Petrol and diesel consumption fell sharply because of the lockdown. April consumption in physical terms was less than half the consumption last year. Things improved in May, and the annual contraction was to the tune of 29% for diesel and 35% for petrol. With the easing of lockdown restrictions, June consumption should be closer to normal . With sales volumes increasing, the government can realise the same amount of revenue for lower per-unit taxes. A transparent revenue forecasting exercise, given the fact that institutions such as the International Monetary Fund and World Bank have already made their economic growth projections for the current fiscal, can be used to draft a plan about how much extra revenue should be drawn from petroleum products.
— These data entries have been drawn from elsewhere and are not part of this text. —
Lemma always_playbook :
  (forall obj, always R (write_artifact obj (project_dir pdd) (lit "main.json"))) ->
  (forall v, always R (kw_set (lit "playbook") v)) ->
  always R (dump_playbook pdd).
Proof.
  intros Hw Hs. unfold dump_playbook.
  apply always_bind; [apply always_get|]. intros playbook.
  destruct (opt_truthy playbook); [|apply always_ret].
  destruct (isplaybook _); [|apply always_ret].
  apply always_bind; [apply always_lift|]. intros obj.
  apply always_bind; [apply Hw|]. intros fn. apply Hs.
Qed.

Lemma always_inventory :
  (forall obj, always R (write_artifact obj (inventory_dir pdd) (lit "hosts.json"))) ->
  (forall obj, always R (write_artifact obj (inventory_dir pdd) (lit "hosts"))) ->
  (forall v, always R (kw_set (lit "inventory") v)) ->
  always R (dump_inventory pdd).
Proof.
  intros Hw1 Hw2 Hs. unfold dump_inventory.
  apply always_bind; [apply always_get|]. intros obj.
  destruct obj as [[]|]; try apply always_ret.
  - destruct (truthy (PStr s)); [|apply always_ret].
    apply always_bind; [apply always_exists|]. intros found.
    destruct (negb found).
    + apply always_bind; [apply Hw2|]. intros fn. apply Hs.
    + destruct (isabs s); apply Hs.
  - destruct (truthy (PDict d)); [|apply always_ret].
    apply always_bind; [apply always_lift|]. intros s.
    apply always_bind; [apply Hw1|]. intros fn. apply Hs.
Qed.

Lemma always_env_key as_text key :
  (forall s, always R (write_artifact s (env_dir pdd) key)) ->
  always R (kw_pop key) ->
  always R (dump_env_key pdd as_text key).
Proof.
  intros Hw Hp. unfold dump_env_key.
  apply always_bind; [apply always_get|]. intros obj.
  apply always_bind; [apply always_exists|]. intros found.
  destruct (opt_truthy obj && negb found); [|apply always_ret].
  apply always_bind; [apply always_lift|]. intros s.
  apply always_bind; [apply Hw|]. intros _.
  apply always_bind; [apply Hp|]. intros _. apply always_ret.
Qed.

Lemma always_for_each as_text keys :
  (forall key s, In key keys -> always R (write_artifact s (env_dir pdd) key)) ->
  (forall key, In key keys -> always R (kw_pop key)) ->
  always R (for_each keys (dump_env_key pdd as_text)).
Proof.
  induction keys as [|key keys IH]; intros Hw Hp; cbn [for_each].
  - apply always_ret.
  - apply always_bind.
    + apply always_env_key; [intros s; apply Hw|apply Hp]; now left.
    + intros _. apply IH; intros; [apply Hw|apply Hp]; now right.
Qed.

Lemma always_dump_env :
  (forall key s, In key env_keys -> always R (write_artifact s (env_dir pdd) key)) ->
  (forall key, In key env_keys -> always R (kw_pop key)) ->
  always R (dump_env pdd).
Proof.
  intros Hw Hp. unfold dump_env.
  apply always_bind; [apply always_get|]. intros suppress.
  destruct (negb (opt_truthy suppress)); [|apply always_ret].
  apply always_bind; [|intros _];
    (apply always_for_each; intros; [apply Hw|apply Hp];
     unfold env_keys; apply in_or_app; auto).
Qed.

End Phases.
End Always.

(** What the primitive steps keep. *)

Lemma keeps_set k k' v : k <> k' -> always (keeps k) (kw_set k' v).
Proof.
  intros Hne w w' r H. injection H as <- _. unfold keeps. cbn.
  now apply dict_get_set_neq.
Qed.

Lemma keeps_pop k k' : k <> k' -> always (keeps k) (kw_pop k').
Proof.
  intros Hne w w' r H. injection H as <- _. unfold keeps. cbn.
  now apply dict_get_del_neq.
Qed.

Lemma untouched_set k p k' v : k <> k' -> always (untouched k p) (kw_set k' v).
Proof.
  intros Hne w w' r H. injection H as <- _. split; [split|reflexivity].
  - cbn. now apply dict_get_set_neq.
  - exists []. split; [cbn; now rewrite app_nil_r|]. intros q c [].
Qed.

Lemma untouched_pop k p k' : k <> k' -> always (untouched k p) (kw_pop k').
Proof.
  intros Hne w w' r H. injection H as <- _. split; [split|reflexivity].
  - cbn. now apply dict_get_del_neq.
  - exists []. split; [cbn; now rewrite app_nil_r|]. intros q c [].
Qed.

Lemma path_exists_store fs p q k :
  q <> p -> path_exists (store fs p k) q = path_exists fs q.
Proof. intros H. unfold path_exists. now rewrite lookup_store_neq. Qed.

Lemma path_exists_stored fs p k : path_exists (store fs p k) p = true.
Proof. unfold path_exists. now rewrite lookup_store_eq. Qed.

Lemma path_exists_remove fs p q :
  q <> p -> path_exists (remove fs p) q = path_exists fs q.
Proof. intros H. unfold path_exists. now rewrite lookup_remove_neq. Qed.

Section FrameFacts.
Context {L : PyLib}.

Lemma locked_write_written fs path fn obj :
  written (locked_write fs path fn obj) = written fs ++ [(fn, obj)].
Proof.
  unfold locked_write.
  destruct (path_exists fs (path_join path lock_name)); reflexivity.
Qed.

Lemma locked_write_elsewhere fs path fn obj p :
  p <> fn -> p <> path_join path lock_name ->
  path_exists (locked_write fs path fn obj) p = path_exists fs p.
Proof.
  intros H1 H2. unfold locked_write.
  rewrite path_exists_remove by assumption.
  change (path_exists (log_write ?f _ _) p) with (path_exists f p).
  rewrite path_exists_store by assumption.
  destruct (path_exists fs (path_join path lock_name)); auto.
  now apply path_exists_store.
Qed.

Lemma dump_artifact_writes fs obj path name fs' r :
  dump_artifact fs obj path (Some name) = (fs', r) ->
  written fs' = written fs \/
  written fs' = written fs ++ [(path_join path name, obj)].
Proof.
  unfold dump_artifact.
  set (fs1 := if negb (path_exists fs path) then store fs path Dir else fs).
  assert (H1 : written fs1 = written fs).
  { unfold fs1. destruct (negb (path_exists fs path)); reflexivity. }
  destruct (path_exists fs1 (path_join path name)).
  - destruct (read_text fs1 (path_join path name)) as [c|e].
    + destruct (negb (text_eqb (sha1_hexdigest obj) (sha1_hexdigest c))).
      * intros H. injection H as <- _. right.
        now rewrite locked_write_written, H1.
      * intros H. injection H as <- _. now left.
    + intros H. injection H as <- _. now left.
  - intros H. injection H as <- _. right.
    now rewrite locked_write_written, H1.
Qed.

Lemma dump_artifact_elsewhere fs obj path name fs' r p :
  dump_artifact fs obj path (Some name) = (fs', r) ->
  p <> path -> p <> path_join path name -> p <> path_join path lock_name ->
  path_exists fs' p = path_exists fs p.
Proof.
  intros H Hp Hf Hl. revert H. unfold dump_artifact.
  set (fs1 := if negb (path_exists fs path) then store fs path Dir else fs).
  assert (H1 : path_exists fs1 p = path_exists fs p).
  { unfold fs1. destruct (negb (path_exists fs path)); auto.
    now apply path_exists_store. }
  destruct (path_exists fs1 (path_join path name)).
  - destruct (read_text fs1 (path_join path name)) as [c|e].
    + destruct (negb (text_eqb (sha1_hexdigest obj) (sha1_hexdigest c))).
      * intros H. injection H as <- _.
        now rewrite locked_write_elsewhere.
      * intros H. injection H as <- _. assumption.
    + intros H. injection H as <- _. assumption.
  - intros H. injection H as <- _. now rewrite locked_write_elsewhere.
Qed.

Lemma dump_artifact_name fs obj path name fs' fn :
  dump_artifact fs obj path (Some name) = (fs', Ok fn) -> fn = path_join path name.
Proof.
  unfold dump_artifact.
  destruct (path_exists _ (path_join path name)).
  - destruct (read_text _ (path_join path name)) as [c|e].
    + destruct (negb _); intros H; now injection H.
    + discriminate.
  - intros H; now injection H.
Qed.

Lemma dump_artifact_missing fs obj path name :
  path_join path name <> path ->
  path_exists fs (path_join path name) = false ->
  exists fs',
    dump_artifact fs obj path (Some name) = (fs', Ok (path_join path name)) /\
    written fs' = written fs ++ [(path_join path name, obj)].
Proof.
  intros Hp Hfn. unfold dump_artifact.
  set (fs1 := if negb (path_exists fs path) then store fs path Dir else fs).
  assert (H1 : path_exists fs1 (path_join path name) = false /\
               written fs1 = written fs).
  { unfold fs1. destruct (negb (path_exists fs path)); auto.
    split; [|reflexivity]. now rewrite path_exists_store. }
  destruct H1 as [H1 H2]. rewrite H1.
  eexists. split; [reflexivity|]. now rewrite locked_write_written, H2.
Qed.

Lemma keeps_write k obj path name :
  always (keeps k) (write_artifact obj path name).
Proof.
  intros w w' r H. unfold write_artifact in H.
  destruct (dump_artifact (disk w) obj path (Some name)) as [fs r0].
  injection H as <- _. reflexivity.
Qed.

Lemma keeps_temp k : always (keeps k) make_temp_dir.
Proof. intros w w' r H. injection H as <- _. reflexivity. Qed.

Lemma untouched_write k p obj path name :
  p <> path -> p <> path_join path name -> p <> path_join path lock_name ->
  always (untouched k p) (write_artifact obj path name).
Proof.
  intros Hp Hf Hl w w' r H. unfold write_artifact in H.
  destruct (dump_artifact (disk w) obj path (Some name)) as [fs r0] eqn:E.
  injection H as <- _. split; [split; [reflexivity|]|].
  - apply dump_artifact_writes in E. cbn [disk]. destruct E as [->| ->].
    + exists []. split; [now rewrite app_nil_r|]. intros q c [].
    + eexists. split; [reflexivity|]. intros q c [H|[]].
      injection H as <- _. exact Hf.
  - cbn [disk]. eapply dump_artifact_elsewhere; eauto.
Qed.

(** The first lines of the function. *)
Lemma resolve_spec w w1 pdd :
  resolve_private_data_dir w = (w1, Ok pdd) ->
  if opt_truthy (dict_get (lit "private_data_dir") (kwargs w))
  then w1 = w /\ dict_get (lit "private_data_dir") (kwargs w) = Some (PStr pdd)
  else w1 = {| kwargs := dict_set (lit "private_data_dir") (PStr pdd) (kwargs w);
               disk := store (disk w) pdd Dir |} /\
       pdd = mkdtemp (map fst (entries (disk w))).
Proof.
  unfold resolve_private_data_dir, bind, kw_get.
  destruct (opt_truthy (dict_get (lit "private_data_dir") (kwargs w))) eqn:E.
  - destruct (dict_get (lit "private_data_dir") (kwargs w)) as [[]|];
      try discriminate.
    unfold ret, exists_. destruct (path_exists (disk w) s); try discriminate.
    intros H. injection H as <- <-. auto.
  - unfold make_temp_dir, kw_set, ret, exists_. cbn [kwargs disk].
    rewrite path_exists_stored. intros H. injection H as <- <-. auto.
Qed.

End FrameFacts.

(** The paths of the run differ from the file of an [env/] key. *)

Ltac side := solve [reflexivity | assumption | keys_differ].

Ltac paths_differ :=
  let E := fresh in
  intro E; unfold env_file, project_dir, inventory_dir, env_dir in E;
  rewrite ?under_dir in E by side;
  rewrite ?path_join_relative in E by side;
  apply app_inv_head in E; vm_compute in E; discriminate E.

Lemma base_longer d x : base d ++ x = d -> x = [].
Proof.
  unfold base. destruct (is_nil d || ends_with [slash] d); intros E.
  - rewrite <- (app_nil_r d) in E at 2. now apply app_inv_head in E.
  - apply (f_equal (@List.length char)) in E.
    rewrite !length_app in E. cbn in E. lia.
Qed.

Lemma env_file_not_base d key :
  head_is slash key = false -> env_file d key <> d.
Proof.
  intros Hk E. unfold env_file in E. rewrite under_dir in E by side.
  apply base_longer in E. vm_compute in E. discriminate E.
Qed.

Lemma env_file_not_dir d key :
  head_is slash key = false -> env_file d key <> env_dir d.
Proof. intros Hk. apply under_dir_not_dir; side. Qed.

Lemma env_file_inj d k k' :
  head_is slash k = false -> head_is slash k' = false -> k <> k' ->
  env_file d k <> path_join (env_dir d) k'.
Proof.
  intros Hk Hk' Hne E. unfold env_file, env_dir in E.
  rewrite !under_dir in E by side.
  apply app_inv_head in E. apply app_inv_head in E.
  injection E as E. contradiction.
Qed.

Lemma env_file_not_project d key :
  head_is slash key = false -> env_file d key <> project_dir d.
Proof. intros Hk. paths_differ. Qed.

Lemma env_file_not_in_project d key name :
  head_is slash key = false -> head_is slash name = false ->
  env_file d key <> path_join (project_dir d) name.
Proof. intros Hk Hn. paths_differ. Qed.

Lemma env_file_not_inventory d key :
  head_is slash key = false -> env_file d key <> inventory_dir d.
Proof. intros Hk. paths_differ. Qed.

Lemma env_file_not_in_inventory d key name :
  head_is slash key = false -> head_is slash name = false ->
  env_file d key <> path_join (inventory_dir d) name.
Proof. intros Hk Hn. paths_differ. Qed.

Lemma env_keys_relative key :
  In key env_keys -> head_is slash key = false /\ key <> lock_name.
Proof.
  intros H. vm_compute in H.
  repeat (destruct H as [<-|H]; [split; [reflexivity|keys_differ]|]).
  destruct H.
Qed.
State government could also argue that greater share of petroleum revenues be transferred to the divisible pool of taxes, rather than the centre keeping it all. The entire increase in central taxes on petrol and diesel after the pandemic has been under the heads of special additional excise duty and additional excise duty (road and infrastructure cess), neither of which forms a part of the divisible pool of central taxes.
As far as vulnerable consumers such as farmers and the poor making a living in the passenger transport sector are concerned, concessions can be made through special channels such as Kisan Credit Cards or some sort of a limited subsidy against vehicle registration certificates. These, however, require nuance.